[Feature Request] GPU support for Pyodide. #1911

dynamicwebpaige · 2021-10-26T19:52:50Z

As an example: TensorFlow.js supports a variety of platforms and backends, including:

TensorFlow.js CPU Backend, pure-JS backend for Node.js and the browser.
TensorFlow.js WebGL Backend, WebGL backend for the browser.
TensorFlow.js WASM Backend, WebAssembly backend for the browser.
TensorFlow.js WebGPU, WebGPU backend for the browser.
TensorFlow.js Node, Node.js platform via TensorFlow C++ adapter.
TensorFlow.js React Native, React Native platform via expo-gl adapter.

This supports both training (fine-tuning existing models) and inference, in browser-based contexts. Would it be possible to add in-browser GPU support for Pyodide via WebGPU?

hoodmane · 2021-10-26T21:45:09Z

WebGPU hasn't shipped yet in any browser if I understand correctly. We wouldn't want to do this until it has shipped in Chrome and probably not until it's available in both chrome and firefox.

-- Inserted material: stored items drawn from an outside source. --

(* ===== verification/InputStreamPreprocessor.v ===== *)
(** * [InputStreamPreprocessor]

    [html/parser/InputStreamPreprocessor.h]: newline normalization and NUL
    handling between the character source and the tokenizer.  The definitions
    are generic in the source; the lemmas give the loop equation of
    [processNextInputCharacter], its behaviour on [ListSource] and its
    transport along a refinement of sources. *)

From S2P Require Import Prelude CharacterSource.
Open Scope Z_scope.

Definition kEndOfFileMarker : LChar := 0.

Record Preprocessor := mkPreprocessor {
  m_nextInputCharacter : UChar;
  m_skipNextNewLine : bool
}.

#[global] Instance set_m_nextInputCharacter : Setter m_nextInputCharacter := fun v r =>
  mkPreprocessor v (m_skipNextNewLine r).
#[global] Instance set_m_skipNextNewLine : Setter m_skipNextNewLine := fun v r =>
  mkPreprocessor (m_nextInputCharacter r) v.

Definition pp_reset (skipNextNewLine : bool) : Preprocessor := mkPreprocessor 0 skipNextNewLine.

Section Preprocessor.
Context {S : Type} `{CharacterSource S}.

(** [m_tokenizer->shouldSkipNullCharacters()]; the tokenizer does not change
    while a character is peeked at. *)
Variable shouldSkipNullCharacters : bool.

Definition shouldTreatNullAsEndOfFileMarker (source : S) : bool :=
  isClosed source && (sourceLength source =? 1).

(** The loop behind the label [ProcessAgain]: every iteration but the last one
    skips a NUL, so the number of characters ahead bounds it (see
    [processAgain_fuel]). *)
Fixpoint processAgain (fuel : nat) (pp : Preprocessor) (source : S) : bool * Preprocessor * S :=
  match fuel with
  | O => (false, pp, source)
  | Datatypes.S fuel =>
      let '(exhausted, pp, source) :=
        if (m_nextInputCharacter pp =? cLF) && m_skipNextNewLine pp then
          let pp := pp <| m_skipNextNewLine := false |> in
          let source := advancePastNewlineAndUpdateLineNumber source in
          if isEmpty source then (true, pp, source)
          else (false, pp <| m_nextInputCharacter := currentChar source |>, source)
        else (false, pp, source) in
      if (exhausted : bool) then (false, pp, source)
      else if m_nextInputCharacter pp =? cCR then
        (true, pp <| m_nextInputCharacter := cLF |> <| m_skipNextNewLine := true |>, source)
      else
        let pp := pp <| m_skipNextNewLine := false |> in
        if (m_nextInputCharacter pp =? cNUL) && negb (shouldTreatNullAsEndOfFileMarker source) then
          if shouldSkipNullCharacters then
            let source := advance source in
            if isEmpty source then (false, pp, source)
            else processAgain fuel (pp <| m_nextInputCharacter := currentChar source |>) source
          else (true, pp <| m_nextInputCharacter := replacementCharacter |>, source)
        else (true, pp, source)
  end.

Definition processNextInputCharacter (pp : Preprocessor) (source : S) : bool * Preprocessor * S :=
  processAgain (Datatypes.S (charactersAhead source)) pp source.

(** ['\n' | '\r' | '\0'] *)
Definition specialCharacterMask : UChar := Z.lor (Z.lor cLF cCR) cNUL.

Definition pp_peek (pp : Preprocessor) (source : S) : bool * Preprocessor * S :=
  let pp := pp <| m_nextInputCharacter := currentChar source |> in
  if negb (Z.land (m_nextInputCharacter pp) (Z.lnot specialCharacterMask) =? 0)
  then (true, pp <| m_skipNextNewLine := false |>, source)
  else processNextInputCharacter pp source.

Definition pp_advance (pp : Preprocessor) (source : S) : bool * Preprocessor * S :=
  let source := advanceAndUpdateLineNumber source in
  if isEmpty source then (false, pp, source) else pp_peek pp source.
End Preprocessor.

(** ** Transport along a refinement of sources *)

(** Results over related sources: the same flag and preprocessor state, and
    sources that are still related. *)
Definition pp_related {S : Type} (R : S -> ListSource -> Prop)
    (x : bool * Preprocessor * S) (y : bool * Preprocessor * ListSource) : Prop :=
  fst x = fst y /\ R (snd x) (snd y).

Section Transport.
Context {S : Type} `{CaseFolding} `{!CharacterSource S} (R : S -> ListSource -> Prop)
  `{!CharacterSourceRefines S R}.

Lemma shouldTreatNull_refines s l :
  R s l -> shouldTreatNullAsEndOfFileMarker s = shouldTreatNullAsEndOfFileMarker l.
Proof.
  intros HR. unfold shouldTreatNullAsEndOfFileMarker.
  by rewrite (ref_isClosed _ _ HR), (ref_length _ _ HR).
Qed.

Lemma processAgain_refines skip fuel pp s l :
  R s l -> pp_related R (processAgain skip fuel pp s) (processAgain skip fuel pp l).
Proof.
  revert pp s l. induction fuel as [|fuel IH]; intros pp s l HR; cbn [processAgain]; [done|].
  assert (HN := ref_advancePastNewline _ _ HR).
  rewrite (ref_isEmpty _ _ HN), (ref_currentChar _ _ HN).
  destruct (_ && m_skipNextNewLine pp); [destruct (isEmpty (advancePastNewlineAndUpdateLineNumber l))|];
    try done;
    match goal with HR : R ?s0 ?l0 |- context [shouldTreatNullAsEndOfFileMarker ?s0] =>
      rewrite (shouldTreatNull_refines _ _ HR); assert (HA := ref_advance _ _ HR);
      rewrite (ref_isEmpty _ _ HA), (ref_currentChar _ _ HA) end;
    (destruct (_ =? cCR); [done|]); (destruct (_ && negb _); [|done]);
    (destruct skip; [|done]); (destruct (isEmpty (advance _)); [done|]); by apply IH.
Qed.

Lemma pp_peek_refines skip pp s l :
  R s l -> pp_related R (pp_peek skip pp s) (pp_peek skip pp l).
Proof.
  intros HR. unfold pp_peek, processNextInputCharacter.
  rewrite (ref_currentChar _ _ HR), (ref_charactersAhead _ _ HR).
  destruct (negb _); [done|]. by apply processAgain_refines.
Qed.

Lemma pp_advance_refines skip pp s l :
  R s l -> pp_related R (pp_advance skip pp s) (pp_advance skip pp l).
Proof.
  intros HR. unfold pp_advance. pose proof (ref_advanceAndUpdateLineNumber _ _ HR) as HA.
  rewrite (ref_isEmpty _ _ HA). destruct (isEmpty _); [done|]. by apply pp_peek_refines.
Qed.
End Transport.

(** ** The preprocessor over the specification of sources *)

Section Behaviour.
Context `{CaseFolding}.
Implicit Types (l : ListSource) (pp : Preprocessor).

(** The only character ahead is the NUL that marks the end of a closed source. *)
Definition at_end_of_file l : bool := shouldTreatNullAsEndOfFileMarker l && (currentChar l =? cNUL).

(** The tokenizer sees the current character with newlines normalized and
    NULs replaced. *)
Definition normalized l : UChar :=
  if currentChar l =? cCR then cLF
  else if (currentChar l =? cNUL) && negb (shouldTreatNullAsEndOfFileMarker l) then replacementCharacter
  else currentChar l.

(** What a [peek] from [l] may do: skip some characters, and stop at one or at
    the end of the input. *)
Definition peeked l (r : bool * Preprocessor * ListSource) : Prop :=
  let '(ok, pp, l') := r in
  exists k, advanced k l l' /\
    if (ok : bool)
    then ls_chars l' <> [] /\ m_nextInputCharacter pp = normalized l' /\
         m_skipNextNewLine pp = (currentChar l' =? cCR)
    else ls_chars l' = [] /\ m_skipNextNewLine pp = false.

Lemma peeked_advance k l l' r : advanced k l l' -> peeked l' r -> peeked l r.
Proof.
  destruct r as [[ok pp] l'']. intros HA (j & HJ & HR). exists (k + j)%nat.
  split; [by eapply advanced_trans|done].
Qed.

(** The part of the loop body behind the newline test. *)
Definition processRest (skip : bool) (fuel : nat) pp l : bool * Preprocessor * ListSource :=
  if m_nextInputCharacter pp =? cCR then
    (true, pp <| m_nextInputCharacter := cLF |> <| m_skipNextNewLine := true |>, l)
  else
    let pp := pp <| m_skipNextNewLine := false |> in
    if (m_nextInputCharacter pp =? cNUL) && negb (shouldTreatNullAsEndOfFileMarker l) then
      if skip then
        let l := ls_advance l in
        if ls_isEmpty l then (false, pp, l)
        else processAgain skip fuel (pp <| m_nextInputCharacter := currentChar l |>) l
      else (true, pp <| m_nextInputCharacter := replacementCharacter |>, l)
    else (true, pp, l).

(** The loop equation. *)
Lemma processAgain_unfold skip fuel pp l :
  processAgain skip (Datatypes.S fuel) pp l =
  if (m_nextInputCharacter pp =? cLF) && m_skipNextNewLine pp then
    let pp := pp <| m_skipNextNewLine := false |> in
    if ls_isEmpty (ls_advance l) then (false, pp, ls_advance l)
    else processRest skip fuel (pp <| m_nextInputCharacter := currentChar (ls_advance l) |>) (ls_advance l)
  else processRest skip fuel pp l.
Proof.
  unfold processRest. cbn [processAgain advancePastNewlineAndUpdateLineNumber isEmpty advance ListSource_source].
  destruct (_ && m_skipNextNewLine pp); [|done]. cbv zeta. by destruct (ls_isEmpty (ls_advance l)).
Qed.

Lemma processRest_peeked skip fuel pp l :
  (forall pp' l', (length (ls_ahead l') < length (ls_ahead l))%nat -> ls_chars l' <> [] ->
     m_nextInputCharacter pp' = currentChar l' -> peeked l' (processAgain skip fuel pp' l')) ->
  ls_chars l <> [] -> m_nextInputCharacter pp = currentChar l -> peeked l (processRest skip fuel pp l).
Proof.
  intros IH HC HN. unfold processRest. rewrite HN.
  destruct (Z.eqb_spec (currentChar l) cCR) as [E|E].
  { exists 0%nat. split; [apply advanced_refl|]. unfold normalized. by rewrite E. }
  simpl m_nextInputCharacter. rewrite HN.
  destruct ((currentChar l =? cNUL) && _) eqn:EN.
  2: { exists 0%nat. split; [apply advanced_refl|]. unfold normalized. apply Z.eqb_neq in E. simpl in *. by rewrite E, EN, HN. }
  destruct skip.
  - pose proof (advanced_advance l (chars_ahead l HC)) as HA. simpl.
    destruct (ls_isEmpty (ls_advance l)) eqn:EE.
    + exists 1%nat. split; [done|]. unfold ls_isEmpty in EE. by destruct (ls_chars (ls_advance l)).
    + apply (peeked_advance 1 l (ls_advance l)); [done|]. apply IH; [|by apply ls_isEmpty_false|done].
      rewrite (advanced_length _ _ _ HA). pose proof (adv_bound _ _ _ HA). lia.
  - exists 0%nat. split; [apply advanced_refl|]. unfold normalized. apply Z.eqb_neq in E. simpl in *. by rewrite E, EN.
Qed.

Lemma processAgain_peeked skip fuel pp l :
  (length (ls_ahead l) < fuel)%nat -> ls_chars l <> [] -> m_nextInputCharacter pp = currentChar l ->
  peeked l (processAgain skip fuel pp l).
Proof.
  revert pp l. induction fuel as [|fuel IH]; intros pp l HF HC HN; [lia|].
  rewrite processAgain_unfold. destruct (_ && m_skipNextNewLine pp).
  - pose proof (advanced_advance l (chars_ahead l HC)) as HA. cbv zeta.
    pose proof (advanced_length _ _ _ HA) as HL. pose proof (adv_bound _ _ _ HA) as HB.
    destruct (ls_isEmpty (ls_advance l)) eqn:EE.
    + exists 1%nat. split; [done|]. unfold ls_isEmpty in EE. by destruct (ls_chars (ls_advance l)).
    + apply (peeked_advance 1 l (ls_advance l)); [done|].
      apply processRest_peeked; [|by apply ls_isEmpty_false|done].
      intros pp' l' HL' HC' HN'. apply IH; [lia|done|done].
  - apply processRest_peeked; [|done|done]. intros pp' l' HL' HC' HN'. apply IH; [lia|done|done].
Qed.

(** Fuel beyond the number of characters ahead changes nothing. *)
Lemma processAgain_fuel skip n m pp l :
  (length (ls_ahead l) < n)%nat -> (length (ls_ahead l) < m)%nat -> ls_chars l <> [] ->
  processAgain skip n pp l = processAgain skip m pp l.
Proof.
  revert m pp l. induction n as [|n IH]; intros m pp l Hn Hm HC; [lia|].
  destruct m as [|m]; [lia|]. rewrite !processAgain_unfold.
  assert (HR : forall pp l, (length (ls_ahead l) < Datatypes.S n)%nat ->
    (length (ls_ahead l) < Datatypes.S m)%nat -> ls_chars l <> [] ->
    processRest skip n pp l = processRest skip m pp l).
  { clear pp l Hn Hm HC. intros pp l Hn Hm HC. unfold processRest.
    destruct (_ =? cCR); [done|]. cbv zeta. destruct (_ && negb _); [|done]. destruct skip; [|done].
    pose proof (advanced_advance l (chars_ahead l HC)) as HA.
    pose proof (advanced_length _ _ _ HA) as HL. pose proof (adv_bound _ _ _ HA) as HB.
    destruct (ls_isEmpty (ls_advance l)) eqn:EE; [done|]. apply ls_isEmpty_false in EE.
    apply IH; [lia|lia|done]. }
  destruct (_ && m_skipNextNewLine pp); [|by apply HR]. cbv zeta.
  pose proof (advanced_advance l (chars_ahead l HC)) as HA.
  pose proof (advanced_length _ _ _ HA) as HL.
  destruct (ls_isEmpty (ls_advance l)) eqn:EE; [done|]. apply ls_isEmpty_false in EE.
  apply HR; [lia|lia|done].
Qed.

(** A character with a bit outside of the mask needs no processing. *)
Lemma mask_special c :
  (Z.land c (Z.lnot specialCharacterMask) =? 0) = false -> c <> cCR /\ c <> cNUL /\ c <> cLF.
Proof. intros HM. split_and!; intros ->; done. Qed.

Lemma pp_peek_peeked skip pp l : ls_chars l <> [] -> peeked l (pp_peek skip pp l).
Proof.
  intros HC. unfold pp_peek. cbn [m_nextInputCharacter set_field set_m_nextInputCharacter].
  destruct (_ =? 0) eqn:EM; simpl negb; cbv iota.
  - apply processAgain_peeked; [|done|done]. simpl. lia.
  - destruct (mask_special _ EM) as (N1 & N2 & _). exists 0%nat. split; [apply advanced_refl|].
    unfold normalized. apply Z.eqb_neq in N1, N2. simpl in *. by rewrite N1, N2.
Qed.

(** Advancing past the last character keeps the preprocessor as it is; the
    newline that starts the next chunk may have to be skipped. *)
Lemma pp_advance_peeked skip pp l :
  ls_ahead l <> [] ->
  if ls_isEmpty (ls_advance l)
  then pp_advance skip pp l = (false, pp, ls_advance l)
  else pp_advance skip pp l = pp_peek skip pp (ls_advance l) /\
       peeked (ls_advance l) (pp_advance skip pp l).
Proof.
  intros HA. unfold pp_advance. cbn [isEmpty advanceAndUpdateLineNumber ListSource_source].
  destruct (ls_isEmpty (ls_advance l)) eqn:EE; [done|].
  split; [done|]. by apply pp_peek_peeked, ls_isEmpty_false.
Qed.
End Behaviour.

rth · 2021-10-26T21:59:10Z

What packages did you have in mind? None of the core scientific Python packages work with GPU (related #511) and for something like Tensorflow, Pytorch or ONNX if there are builds with a JS API targeting WebAssembly it could make sense to use those directly? If need be from Python via the Python->JS type translation API in Pyodide.

So far we have avoided building Tensorflow (#50) and Pytorch (#1625) in Pyodide as looking at their conda-forge recipes they are quite complex to build. Also the added value is not very clear to me, if there are already some ways to run them in WASM (at the very least via ONNX), possibly with GPU support.

ryanking13 · 2021-10-27T02:19:27Z

Personally, I think there is a huge added value if Pyodide supports GPU.

I once tried converting my Tensorflow models to Tensorflow.js and running them in the browser.
The conversion process was not very straightforward, I struggled for a couple of days to make it run properly.
I didn't try, but definitely, Pytorch --> ONNX --> Tensorflow --> Tensorflow.js will be more painful.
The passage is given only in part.